_Task directions_. Which lines of the entries below run from the one holding "symmetry. apply Permutation_middle." to the one holding "ascending l -> NoDup", inclusive? Set down exactly those lines and no others.

═════ Input records

Lemma merge_slots_perm buf : forall l : slots, merge_slots buf l ≡ₚ buf ++ l.
Proof.
  induction buf as [|p buf IH]; intros l; [done|]. unfold merge_slots in *. simpl. rewrite IH, insert_slot_perm.
  symmetry. apply Permutation_middle.
Qed.

(** The slots with a property that no merged slot has. *)
Lemma merge_slots_other (P : Z * ptr -> Prop) `{!forall x, Decision (P x)} buf : forall l : slots,
  ascending l -> NoDup (ids buf) -> (forall x, x ∈ ids buf -> x ∉ ids l) -> Forall (fun p => ~ P p) buf ->
  filter P (merge_slots buf l) = filter P l.
Proof.
  induction buf as [|p buf IH]; intros l Hl Hnd Hdisj Hn; [done|].
  apply Forall_cons in Hn as [Hp Hn]. unfold ids in *. rewrite fmap_cons in *. apply NoDup_cons in Hnd as [Hpi Hnd].
  unfold merge_slots in *. simpl. rewrite IH; try done.
  - rewrite filter_insert_slot by done. by rewrite decide_False.
  - apply insert_slot_ascending; [done|]. apply Hdisj. set_solver.
  - intros x Hx (q & -> & [->|Hq]%elem_of_insert_slot)%list_elem_of_fmap; [done|].
    apply (Hdisj q.1); [set_solver|]. by apply list_elem_of_fmap_2.
Qed.

(** A property of all the merged slots, which come after the array's own slots with it. *)
Lemma merge_slots_own (P : Z * ptr -> Prop) `{!forall x, Decision (P x)} buf : forall l : slots,
  ascending l -> ascending (filter P l ++ buf) -> (forall x, x ∈ ids buf -> x ∉ ids l) -> Forall P buf ->
  filter P (merge_slots buf l) = filter P l ++ buf.
Proof.
  induction buf as [|p buf IH]; intros l Hl Hown Hdisj HP; [by rewrite app_nil_r|].
  apply Forall_cons in HP as [Hp HP]. pose proof Hown as (_ & Hb & Hlt)%ascending_app.
  apply ascending_cons in Hb as [_ Hb].
  assert (Hins : filter P (insert_slot p l) = filter P l ++ [p]).
  { rewrite filter_insert_slot, decide_True by done. apply insert_slot_snoc.
    eapply Forall_impl; [exact Hlt|]. intros q Hq. apply Forall_cons in Hq as [Hq _]. lia. }
  assert (Hpid : p.1 ∉ ids l) by (apply Hdisj; unfold ids; set_solver).
  unfold merge_slots in *. simpl. rewrite IH; try done.
  - by rewrite Hins, <- app_assoc.
  - by apply insert_slot_ascending.
  - by rewrite Hins, <- app_assoc.
  - intros x Hx (q & -> & [->|Hq]%elem_of_insert_slot)%list_elem_of_fmap.
    + rewrite Forall_forall in Hb. apply list_elem_of_fmap in Hx as (q & Hq & Hin). specialize (Hb q Hin). lia.
    + apply (Hdisj q.1); [unfold ids in *; set_solver|]. by apply list_elem_of_fmap_2.
Qed.
(** A step that changes neither rows nor buffers nor versions. *)
Lemma Inv_same e e' :
  Inv e -> versions e' = versions e -> pool e' = pool e -> rows e' = rows e -> heap_ok e' ->
  lock_ok 64 (lock_ e') -> used_ e' = used_ e -> handed_ e' = handed_ e -> Inv e'.
Proof.
  intros [I1 I2 I3 I4' I4 I5 I6 I7 I8 I9 I10] Hv Hp Hr Hok Hl Hu Hh.
  assert (Hfr : forall w, row_frame e e' w) by (intros w; split; intros; by rewrite ?Hv, ?Hp).
  assert (Hun : forall g, uninstalled e' g <-> uninstalled e g) by (intros g; unfold uninstalled; by rewrite Hr).
  constructor; rewrite ?Hp, ?Hr, ?Hh; try done; [congruence|by rewrite Hu|..].
  - intros a v Ha. apply (row_inv_frame_c E W f0 e); [by apply I5|done|exists []; by rewrite app_nil_r].
  - intros a b v w p Hne Ha Hb. rewrite !(row_ptrs_frame_c e e') by done. by apply (I6 a b v w).
  - intros g r Hg Hug%Hun. by apply (I8 g).
  - intros g t Hg Hug%Hun. by apply (I9 g).
  - intros g1 g2 t H1 H2 Hu1%Hun Hu2%Hun. by apply (I10 g1 g2 t).
Qed.
Lemma kept_same d e e' :
  Inv e -> versions e' = versions e -> pool e' = pool e -> rows e' = rows e -> handed_ e' = handed_ e -> used_ e' = used_ e ->
  (holder (lock_ e') = Some d <-> holder (lock_ e) = Some d) -> kept d e e'.
Proof.
  intros Hi Hv Hp Hr Hh Hu Hl. constructor; rewrite ?Hr, ?Hh; try done.
  - intros a v Ha. exists v. split; [done|]. constructor; try done. apply own_buffer_frame. split; intros; by rewrite ?Hv, ?Hp.
  - intros g. unfold spare_of, uninstalled. by rewrite Hh, Hr.
Qed.

Lemma rg_stat_c (m : M CEnv unit) L wk P :
  grows P -> (forall e, local L wk e -> P e -> exists f, m e = Ok (tt, set_stat f e)) ->
  rg R G (A L wk P) (act m) (fun _ => A L wk P).
Proof.
  intros HP Hm. apply (rg_act_A_c m L wk P (fun _ => L) (fun _ => wk)); [done|]. intros e Hl Hpe.
  destruct (Hm e Hl Hpe) as [f Hf]. unfold wp. rewrite Hf. pose proof (lo_inv _ _ _ _ _ _ _ Hl) as Hi.
  assert (Hi' : Inv (set_stat f e)).
  { apply (Inv_same e); try done; [apply heap_ok_set_stat, (inv_heap _ _ _ _ Hi)|apply (inv_lock _ _ _ _ Hi)]. }
  assert (Hk : forall d, kept d e (set_stat f e)) by (intros d; by apply kept_same).
  split_and!; [by intros _|by eapply local_kept|]. apply (HP e); [done|]. by apply (kept_grew_c c).
Qed.

Lemma rg_ret_A_c {B} (b : B) L wk (Q : B -> CEnv -> Prop) :
  rg R G (A L wk (Q b)) (mret b) (fun b => A L wk (Q b)).
Proof. apply (rg_ret R G b (fun b => A L wk (Q b))). Qed.

Lemma rg_weaken_c {B} L wk P P' (p : prog CEnv B) Q :
  rg R G (A L wk P) p Q -> (forall e, local L wk e -> P' e -> P e) -> rg R G (A L wk P') p Q.
Proof. intros Hp HP. eapply rg_conseq; [exact Hp| |done]. intros e [Hl He]. split; [done|auto]. Qed.

(** ** Latch operations on a row *)
Definition with_rwl (l : RWLock) (v : Value) : Value := mkValue l (global_array_ v) (row_buffer_ v).
Definition with_held (h : option addr) wk : Work := mkWork h (rrc wk) (spare wk) (full wk) (dirty wk).

Lemma array_lock_get a e v : rows e !! a = Some v -> get_lock (array_lock a) e = Some (rwl v).
Proof. intros Hv. simpl. by rewrite Hv. Qed.
Lemma array_lock_rows a e v l :
  rows e !! a = Some v -> rows (set_lock (array_lock a) l e) = <[a := with_rwl l v]> (rows e).
Proof.
  intros Hv. simpl. apply map_eq. intros b. destruct (decide (a = b)) as [<-|Hne].
  - by rewrite lookup_alter_eq, Hv, lookup_insert_eq.
  - by rewrite lookup_alter_ne, lookup_insert_ne by done.
Qed.

Lemma step_latch_c L wk h a v l' e :
  local L wk e -> rows e !! a = Some v -> lock_ok 64 l' ->
  (forall d, c <> d -> holder l' <> Some d /\ holder (rwl v) <> Some d) ->
  (holder l' = Some c <-> h = Some a) ->
  (forall b, b <> a -> (h = Some b <-> held wk = Some b)) ->
  G e (set_lock (array_lock a) l' e) /\ local L (with_held h wk) (set_lock (array_lock a) l' e).
Proof.
  intros Hloc Hv Hl Hd Hh Hb. pose proof (lo_inv _ _ _ _ _ _ _ Hloc) as Hi.
  pose proof (inv_row _ _ _ _ Hi a v Hv) as [R1 R2 R3 R4 R5 R6].
  apply (step_row E W f0 e _ a v (with_rwl l' v) c L wk L); try done.
  - by apply array_lock_rows.
  - apply heap_ok_set_rows, (inv_heap _ _ _ _ Hi).
  - split; [done|]. split; [done|]. intros p Hp. by left.
  - by left.
  - apply (row_inv_frame_c E W f0 e); [|done|exists []; by rewrite app_nil_r]. by constructor.
  - intros d Hne. destruct (Hd d Hne) as [H1 H2]. split_and!; [simpl; tauto|by intros ?|done|done].
  - destruct (lo_row _ _ _ _ _ _ _ Hloc a v Hv) as [M1 M2 M3 M4 M5]. by constructor.
  - intros b Hne. split; [done|]. split; [by apply Hb|]. by split.
Qed.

══════════

_Response below_.
  symmetry. apply Permutation_middle.
Qed.

(** The slots with a property that no merged slot has. *)
Lemma merge_slots_other (P : Z * ptr -> Prop) `{!forall x, Decision (P x)} buf : forall l : slots,
  ascending l -> NoDup (ids buf) -> (forall x, x ∈ ids buf -> x ∉ ids l) -> Forall (fun p => ~ P p) buf ->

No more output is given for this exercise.